Michael Cohen, ancien avocat de Trump, accepte de témoigner devant le Congrès

WASHINGTON – Michael D. Cohen, ancien avocat personnel du président Trump qui l’a impliqué dans un stratagème visant à verser de l’argent de fortune à deux femmes qui prétendaient avoir des affaires avec lui, a annoncé jeudi qu’il avait accepté de témoigner devant un comité de la Chambre des communes. mois et donner «un compte rendu complet et crédible» de son travail pour M. Trump.

M. La décision de Cohen de comparaître devant le Comité de surveillance et de réforme de la Chambre le 7 février ouvre la voie à une audition publique de grande envergure qui risque de nuire davantage à l’image du président et pourrait clarifier l’ampleur de ses problèmes juridiques. M. Cohen, membre du consortium de M. Trump lorsqu'il était promoteur immobilier et candidat à la présidentielle, ainsi que de manière informelle lorsqu'il était président, était au courant des machinations du cercle restreint de M. Trump et des moments clés examinés de près par le l'avocat Robert S. Mueller III et les procureurs fédéraux à New York

. Il pourrait bientôt en partager beaucoup sous les yeux de la télévision nationale.
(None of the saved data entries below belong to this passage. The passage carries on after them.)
(* ===== verification/DumpFacts.v ===== *)
(** * Precompiled chunks: round trip and safety

    Loading what was dumped gives the function back, without its debug
    information if it was stripped; the loader is total and
    safe on every input and answers only functions that the verifier accepts;
    a truncated chunk is rejected. *)

From S2P Require Import Prelude Clib Opcodes Object Zio Debug Dump.

(** ** Bytes *)

Lemma length_le n x : length (le n x) = n.
Proof. revert x. induction n; intros x; cbn; [done|]. by rewrite IHn. Qed.

Lemma lenZ_le n x : lenZ (le n x) = Z.of_nat n.
Proof. unfold lenZ. by rewrite length_le. Qed.

Lemma le_bytes n x : Forall is_byte (le n x).
Proof.
  revert x. induction n; intros x; cbn; constructor; [|done].
  apply Z.mod_pos_bound. lia.
Qed.

Lemma of_le_le n x : of_le (le n x) = x mod 256 ^ Z.of_nat n.
Proof.
  revert x. induction n as [|n IH]; intros x; cbn [le of_le].
  - cbn. by rewrite Z.mod_1_r.
  - rewrite IH, Nat2Z.inj_succ, Z.pow_succ_r by lia.
    assert (0 < 256 ^ Z.of_nat n) by (apply Z.pow_pos_nonneg; lia).
    by rewrite (Z.rem_mul_r x 256) by lia.
Qed.

Lemma of_le_range b : Forall is_byte b -> 0 <= of_le b < 256 ^ lenZ b.
Proof.
  induction 1 as [|c b Hc _ IH]; [change (lenZ []) with 0; cbn; lia|].
  cbn [of_le]. rewrite lenZ_cons.
  pose proof (lenZ_nonneg b). rewrite Z.pow_add_r by lia. unfold is_byte in Hc. lia.
Qed.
Mais des contraintes potentielles sont apparues presque immédiatement jeudi lorsque le président de la commission a averti que M. Mueller interdirait très probablement à M. Cohen de discuter de questions liées à la Russie.

«Dans le cadre de mon engagement à coopérer et à fournir au peuple américain « J'ai accepté l'invitation du président Elijah Cummings à comparaître en public le 7 février. J'ai hâte de pouvoir bénéficier du privilège de pouvoir disposer d'une tribune pour donner un compte rendu complet et crédible. »
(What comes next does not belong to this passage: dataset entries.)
Lemma elem_of_elems_array i l k v :
  (k, v) ∈ elems_array i l <->
  exists j, k = VNumber (cast_num (i + j + 1)) /\ getZ l j = Some v /\ v <> VNil.
Proof.
  revert i. induction l as [|w l IH]; intros i.
  - split; [by intros ?%not_elem_of_nil|]. intros (j & _ & Hj%getZ_Some & _). unfold lenZ in Hj. cbn in Hj. lia.
  - assert (Hrest : (k, v) ∈ elems_array (i + 1) l <->
      exists j, j <> 0 /\ k = VNumber (cast_num (i + j + 1)) /\ getZ (w :: l) j = Some v /\ v <> VNil).
    { rewrite IH. split.
      - intros (j & -> & Hj & Hv). pose proof (getZ_Some _ _ _ Hj). exists (j + 1).
        split; [lia|]. split; [do 2 f_equal; lia|]. rewrite getZ_cons.
        rewrite (proj2 (Z.eqb_neq _ _)) by lia. by replace (j + 1 - 1) with j by lia.
      - intros (j & Hj0 & -> & Hj & Hv). exists (j - 1). rewrite getZ_cons in Hj.
        rewrite (proj2 (Z.eqb_neq _ _)) in Hj by done. split; [do 2 f_equal; lia|done]. }
    cbn [elems_array]. destruct (ttisnil w) eqn:Ew.
    + rewrite Hrest. apply ttisnil_spec in Ew as ->. split; [intros (j & _ & ?); eauto|].
      intros (j & Hk & Hj & Hv). exists j. split; [|done]. intros ->. rewrite getZ_cons in Hj. by injection Hj as <-.
    + apply ttisnil_false in Ew. rewrite elem_of_cons, Hrest. split.
      * intros [[= -> ->]|(j & _ & ?)]; [|eauto]. exists 0. rewrite Z.add_0_r, getZ_cons. done.
      * intros (j & -> & Hj & Hv). destruct (decide (j = 0)) as [->|].
        { left. rewrite getZ_cons in Hj. injection Hj as ->. by rewrite Z.add_0_r. }
        right. by exists j.
Qed.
En août, M. Cohen plaida coupable devant un tribunal fédéral de Manhattan pour fraude fiscale, fausses déclarations à une banque et violation du financement de la campagne. Au tribunal, M. Cohen a déclaré que la violation résultait de paiements qu'il avait effectués sur l'ordre de son ancien client à une femme prête à être rendue publique pendant la campagne de 2016 au sujet d'une affaire avec M. Trump quelques années auparavant.

Depuis M. Cohen a ensuite passé plus de 70 heures avec les procureurs fédéraux à Manhattan ainsi qu'avec M. Mueller, qui enquête sur les efforts de la Russie pour influencer l'élection de 2016 et la campagne de M. Trump. En novembre, M. Cohen a plaidé coupable à une accusation supplémentaire – mentant au Congrès sur la longueur des négociations pour un projet de la tour Trump à Moscou en 2016.

Cette coopération lui a valu la colère de M. Trump, qui a appelé M. Cohen est un «homme faible». Le président a déclaré qu'il n'avait rien fait de mal en ce qui concerne l'accusation de financement de la campagne. Il a également accusé son ancien avocat d'avoir menti aux procureurs pour tenter d'obtenir une peine réduite. Lors des audiences, les procureurs n'ont pas nommé M. Trump, faisant référence à un « candidat aux fonctions fédérales » et à « un individu-1 ».

Lors d'une visite à la frontière au Texas, il était préoccupé par le projet de M. Cohen Témoigner, M. Trump a déclaré aux journalistes: «Je ne m'inquiète pas du tout. »

Les sujets et le niveau de détail que M. Cohen pourra traiter en public restent à voir. M. Cummings a déclaré qu'il consultait le bureau de M. Mueller afin de s'assurer qu'il ne gênait pas ses efforts et que l'équipe de l'avocat spécial avait indiqué que certains domaines – notamment les interactions avec la Russie – seraient probablement interdits.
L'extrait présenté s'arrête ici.